I’m incredibly privileged. My partner earns enough to support us. He made it clear that this was my health and my decision, and we both knew my health had to come first. I cried while I cleared out my desk, signed out of my accounts and put my business cards in the recycling. I cried sitting in my car in the parking lot. It was a familiar feeling of loss, failure and fearing becoming a financial burden.
Being sick is expensive. That’s just the basic reality. And when one person holds the purse-strings, though that is not the dynamic in our house, the situation is rife for not only illness getting worse because the money isn’t there for treatment – it also leaves the ill person open to abuse of all kinds.
Despite the pain work causes me, I will do as much contracting as I can, at least enough to cover my medical bills. I’m not the couch-sitting sort, even when my body is screaming at me to rest. And despite my partner’s insistence I am no burden, I want to contribute to our household, to our life – to our future. We’d like to own a house one day (lol). Maybe we’d like to have a child. A couple decades ago, these were basic things to hope for – entitlements, almost. Not just the ‘Kiwi dream,’ but the Kiwi standard.
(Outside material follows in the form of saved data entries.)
(** ** The address pool *)

Lemma octet_range s n : octet s = Some n -> (0 <= n <= 255)%Z.
Proof.
  assert (forall s acc n, (0 <= acc)%Z -> dec_val acc s = Some n -> (0 <= n)%Z) as Hd.
  { clear. induction s as [|c s IH]; intros acc n Ha; cbn; [by intros [= <-]|].
    destruct (is_digit c) eqn:E; [|done]. apply IH. unfold digit_val, is_digit in *. bool_to_prop. lia. }
  assert (forall s n, parse_udec s = Some n -> (0 <= n)%Z) as Hp.
  { intros [|c r] m; [done|]. apply Hd. lia. }
  unfold octet. intros H. destruct (leading_zero s); [done|].
  destruct (parse_udec s) as [m|] eqn:E; [|done]. apply Hp in E.
  destruct (m <=? 255)%Z eqn:El; [|done]. bool_to_prop. injection H as <-. lia.
Qed.

Lemma parse4_range s v : parse4 s = Some v -> (0 <= v < 2 ^ 32)%Z.
Proof.
  unfold parse4. intros H.
  destruct (Split "." s) as [|a [|b [|c [|d [|? ?]]]]]; try done.
  destruct (octet a) as [a'|] eqn:Ea; [|done]. destruct (octet b) as [b'|] eqn:Eb; [|done].
  destruct (octet c) as [c'|] eqn:Ec; [|done]. destruct (octet d) as [d'|] eqn:Ed; [|done].
  injection H as <-. apply octet_range in Ea, Eb, Ec, Ed. lia.
Qed.

Lemma To4_range ip v : To4 ip = Some v -> (0 <= v < 2 ^ 32)%Z.
Proof.
  unfold To4. destruct (mapped ip); [|done]. intros [= <-].
  change (2 ^ 32 - 1)%Z with (Z.ones 32). rewrite Z.land_ones by lia. apply Z.mod_pos_bound. lia.
Qed.

Lemma ParseIP4_range s v : ParseIP4 s = Some v -> (0 <= v < 2 ^ 32)%Z.
Proof. unfold ParseIP4. intros (ip & _ & H)%bind_Some. by eapply To4_range. Qed.

Lemma network_part_spec ones v :
  (0 <= ones <= 32)%Z -> (0 <= v < 2 ^ 32)%Z ->
  (0 <= network_part 32 ones v <= v)%Z /\
  network_part 32 ones (network_part 32 ones v) = network_part 32 ones v.
Proof.
  intros Ho Hv. unfold network_part.
  rewrite !Z.shiftl_mul_pow2, !Z.shiftr_div_pow2 by lia.
  set (k := (2 ^ (32 - ones))%Z). assert (0 < k)%Z by (apply Z.pow_pos_nonneg; lia).
  rewrite Z.div_mul by lia. split; [|done].
  pose proof (Z.div_pos v k). pose proof (Z.mul_div_le v k). nia.
Qed.

(** An IPv4 network read from an address with its prefix length. *)
Lemma ParseCIDR_v4 a ip network :
  ParseCIDR a = Some (ip, network) -> NetBits network = 32%Z ->
  exists v ones, (0 <= v < 2 ^ 32)%Z /\ (0 <= ones <= 32)%Z /\
    To4 ip = Some v /\ network = mkIPNet (to16 (Addr4 (network_part 32 ones v))) ones 32.
Proof.
  unfold ParseCIDR. intros H Hb. destruct (Cut "/" a) as [[addr mask]|]; [|done].
  destruct (ParseAddr addr) as [[|v|v [|? ?]]|] eqn:Ea; try done;
    destruct (dtoi mask) as [n|] eqn:En; try done;
    destruct (n <=? _)%Z eqn:El; try done; simplify_eq/=.
  exists v, n. bool_to_prop.
  assert (0 <= v < 2 ^ 32)%Z as Hv.
  { by eapply parse4_range, ParseAddr_v4. }
  assert (0 <= n)%Z as Hn.
  { unfold dtoi in En. destruct (parse_udec mask) as [m|] eqn:Em; [|done].
    destruct (m <? _)%Z; [|done]. injection En as <-.
    assert (forall s acc n, (0 <= acc)%Z -> dec_val acc s = Some n -> (0 <= n)%Z) as Hd.
    { clear. induction s as [|c s IH]; intros acc n Ha; cbn; [by intros [= <-]|].
      destruct (is_digit c) eqn:E; [|done]. apply IH. unfold digit_val, is_digit in *. bool_to_prop. lia. }
    destruct mask as [|c r]; [done|]. by eapply Hd in Em. }
  split_and!; try done; try lia. by apply mapped_to16.
Qed.

Lemma NetContains_v4 m ones v :
  (0 <= ones <= 32)%Z -> (0 <= m < 2 ^ 32)%Z -> (0 <= v < 2 ^ 32)%Z ->
  NetContains (mkIPNet (to16 (Addr4 (network_part 32 ones m))) ones 32) (to16 (Addr4 v)) =
  (network_part 32 ones m =? network_part 32 ones v)%Z.
Proof.
  intros Ho Hm Hv. destruct (network_part_spec ones m Ho Hm) as [Hb Hi].
  unfold NetContains. cbn [NetIP]. rewrite !mapped_to16 by lia.
  unfold net_ones4. cbn [NetBits NetOnes]. by rewrite Z.eqb_refl, Hi.
Qed.

Lemma poolOffsets_Ok network first last start limit :
  poolOffsets network first last = Ok (start, limit) ->
  exists f l, ParseIP4 first = Some f /\ ParseIP4 last = Some l /\
    NetContains network (to16 (Addr4 f)) = true /\ NetContains network (to16 (Addr4 l)) = true /\
    (f <= l)%Z /\ start = ((f - default 0 (To4 (NetIP network))) mod 2 ^ 32)%Z /\ start <> 0%Z /\
    limit = ((l - f) mod 2 ^ 32 + 1)%Z.
Proof.
  unfold poolOffsets. destruct (ParseIP4 first) as [f|]; [|done]. destruct (ParseIP4 last) as [l|]; [|done].
  destruct (negb _ || negb _) eqn:Ei; [done|]. destruct (l <? f)%Z eqn:El; [done|].
  destruct (_ =? 0)%Z eqn:Es; [done|]. intros H%Ok_inj%pair_equal_spec.
  destruct H as [<- <-]. bool_to_prop.
  exists f, l. repeat split; assumption || reflexivity.
Qed.

(** The two ends of an address pool survive the device: the offsets staged
    for them are shown again as the addresses that were asked for, and the pool
    is never empty nor starts at the network's own address. *)
Theorem pool_survives_the_device a ip network first last start limit :
  ParseCIDR a = Some (ip, network) -> NetBits network = 32%Z ->
  poolOffsets network first last = Ok (start, limit) ->
  exists f l, ParseIP4 first = Some f /\ ParseIP4 last = Some l /\
    poolRange [a] start limit = Some (string4 f, string4 l) /\ (0 < start)%Z /\ (0 < limit)%Z.
Proof.
  intros Ha Hb Hp. destruct (ParseCIDR_v4 a ip network Ha Hb) as (v & ones & Hv & Ho & Hip & ->).
  destruct (network_part_spec ones v Ho Hv) as [Hbase Hidem].
  apply poolOffsets_Ok in Hp as (f & l & Hf & Hl & Hcf & Hcl & Hfl & Hs & Hs0 & Hlim).
  exists f, l. cbn [NetIP] in Hs. rewrite mapped_to16 in Hs by lia. unfold default in Hs; cbn [from_option Datatypes.id] in Hs.
  pose proof (ParseIP4_range _ _ Hf) as Hfr. pose proof (ParseIP4_range _ _ Hl) as Hlr.
  set (base := network_part 32 ones v) in *.
  assert (base <= f)%Z as Hbf.
  { pose proof Hcf as Hc. unfold base in Hc. rewrite NetContains_v4 in Hc by lia. bool_to_prop.
    unfold base. rewrite Hc. destruct (network_part_spec ones f Ho Hfr). lia. }
  rewrite Z.mod_small in Hs by lia. rewrite Z.mod_small in Hlim by lia.
  split; [done|]. split; [done|]. split; [|lia].
  cbn [poolRange]. rewrite Ha, Hip, bool_decide_false by done. cbn [NetIP]. rewrite mapped_to16 by lia.
  rewrite wrap64_id by (unfold in_int, int_min, int_max; rewrite andb_true_iff, !Z.leb_le; lia).
  unfold addOffset.
  replace (start <? 0)%Z with false by (symmetry; apply Z.ltb_ge; lia).
  replace (start + limit - 1 <? 0)%Z with false by (symmetry; apply Z.ltb_ge; lia).
  replace (base + start)%Z with f by lia. replace (base + (start + limit - 1))%Z with l by lia.
  replace (4294967295 <? f)%Z with false by (symmetry; apply Z.ltb_ge; lia).
  replace (4294967295 <? l)%Z with false by (symmetry; apply Z.ltb_ge; lia).
  by rewrite Hcf, Hcl.
Qed.

Lemma pool_survives_the_device_witness :
  exists network, poolOffsets network "192.168.1.100" "192.168.1.249" = Ok (100, 150)%Z /\
  exists f l, ParseIP4 "192.168.1.100" = Some f /\ ParseIP4 "192.168.1.249" = Some l /\
    poolRange ["192.168.1.1/24"] 100 150 = Some (string4 f, string4 l) /\ (0 < 100)%Z /\ (0 < 150)%Z.
Proof.
  exists (mkIPNet 281473913979136 24 32). split; [vm_compute; reflexivity|].
  apply (pool_survives_the_device "192.168.1.1/24" 281473913979137 (mkIPNet 281473913979136 24 32)).
  - vm_compute. reflexivity.
  - reflexivity.
  - vm_compute. reflexivity.
Defined.

(** ** The promises of every request *)

Lemma reserved_staging : calls staging reserved.
Proof. unfold reserved. solve_calls. Qed.

Lemma leases_staging : calls staging leases.
Proof. unfold leases. solve_calls. Qed.

Lemma handout_staging i : calls staging (handout i).
Proof. unfold handout. solve_calls. Qed.

#[export] Hint Resolve reserved_staging leases_staging handout_staging : staging.

Lemma LANInfo_staging m : calls staging (LANInfo m).
Proof. unfold LANInfo. solve_calls. Qed.

#[export] Hint Resolve LANInfo_staging : staging.

Lemma lanNetwork_staging m : calls staging (lanNetwork m).
Proof. unfold lanNetwork. solve_calls. Qed.

Lemma poolFitsAddress_staging a n : calls staging (poolFitsAddress a n).
Proof. unfold poolFitsAddress. solve_calls. Qed.

Lemma addSection_staging c t w : calls staging (addSection c t w).
Proof. unfold addSection. solve_calls. Qed.

#[export] Hint Resolve lanNetwork_staging poolFitsAddress_staging addSection_staging : staging.

Lemma StageLAN_staging m cfg : calls staging (StageLAN m cfg).
Proof. unfold StageLAN. solve_calls. Qed.

Lemma StageHandout_staging m cfg : calls staging (StageHandout m cfg).
Proof. unfold StageHandout. solve_calls. Qed.

Lemma StageReservation_staging m cfg : calls staging (StageReservation m cfg).
Proof. unfold StageReservation. solve_calls. Qed.

Lemma RemoveReservation_staging m eid : calls staging (RemoveReservation m eid).
Proof. unfold RemoveReservation. solve_calls. Qed.

#[export] Hint Resolve StageLAN_staging StageHandout_staging StageReservation_staging
  RemoveReservation_staging : staging.

Lemma reserved_quiet : calls quiet reserved.
Proof. unfold reserved. solve_quiet. Qed.

Lemma leases_quiet : calls quiet leases.
Proof. unfold leases. solve_quiet. Qed.

Lemma handout_quiet i : calls quiet (handout i).
Proof. unfold handout. solve_quiet. Qed.

#[export] Hint Resolve reserved_quiet leases_quiet handout_quiet : quiet.

Lemma LANInfo_quiet m : calls quiet (LANInfo m).
Proof. unfold LANInfo. solve_quiet. Qed.

#[export] Hint Resolve LANInfo_quiet : quiet.

Lemma lanNetwork_quiet m : calls quiet (lanNetwork m).
Proof. unfold lanNetwork. solve_quiet. Qed.

Lemma poolFitsAddress_quiet a n : calls quiet (poolFitsAddress a n).
Proof. unfold poolFitsAddress. solve_quiet. Qed.

#[export] Hint Resolve lanNetwork_quiet poolFitsAddress_quiet : quiet.

(** Readings and refusals before the writes. *)
Ltac tidy_step :=
  match goal with
  | |- tidy _ (Ret _) => apply tidy_Ret
  | |- tidy _ (try_bind (Ret ?x) _) => apply tidy_after_try; [exact I|intros ?]
  | |- tidy _ (if ?b then _ else _) => destruct b
  | |- tidy _ (stage _ _ _) => apply stage_tidy; apply _
  | |- tidy _ (match ?x with _ => _ end) => destruct x
  | |- tidy _ (try_bind _ _) => apply tidy_after_try; [solve [solve_quiet]|intros ?]
  | |- tidy _ (prog_bind _ _) => apply tidy_after; [solve [solve_quiet]|intros ?]
  end.

(** A write that is the last call of the request. *)
Lemma tidy_last {A} config verb arg rest (f : res string -> res A) :
  writes verb = true -> config_of (entry_of arg) = config -> (forall e, is_ok (f (Err e)) = false) ->
  (forall out, is_ok (f (Ok out)) = true) ->
  tidy config (prog_map f (exec_cmd ("uci" :: verb :: arg :: rest))).
Proof.
  intros Hw Hc Herr Hok s. apply wp_bind. eapply write_obs; [done|done|done|..]; cbn.
  - intros out s' Hs. by rewrite Hok.
  - intros e. by rewrite Herr.
Qed.

Section AddSection.
Context (config : string) `{!ConfigName config}.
Now, my heart is breaking because someone I love is considering ending their relationship because they’re an ill beneficiary and their partner wants that house and that child. They said to me, “I should set her free. Let her be with someone who can give her that.” They’re in a different situation to me – I could, if it happened, not work during pregnancy and early childhood. They, on the other hand, cannot be open about their relationship or move in together, because of WINZ’s relationship rules. (The same ones that render me without an income, the same ones the WEAG recommended overhauling, and the same ones numerous action groups around the country have been campaigning against for years).
Even if they could declare their relationship, she has reduced earning power because she’s a woman – even lower because she’s considering a child. She would need to work almost the entire pregnancy, and return after birth as soon as possible.
Which brings me back to my original point. Not raising welfare levels, and changing rules that place people in dire and heartbreaking circumstances, is eugenics. People with wealth will have the house and the children and that generational wealth will pass down. People in poverty don’t have the same freedom – the same rights. And people in poverty are usually marginalised minority groups.
I can only hope that the backlash against Labour – which rightly began with the cannabis control referendum – will push them into action. Any movement at this point is better than more broken promises.
Those make them no better than their supposed opponents.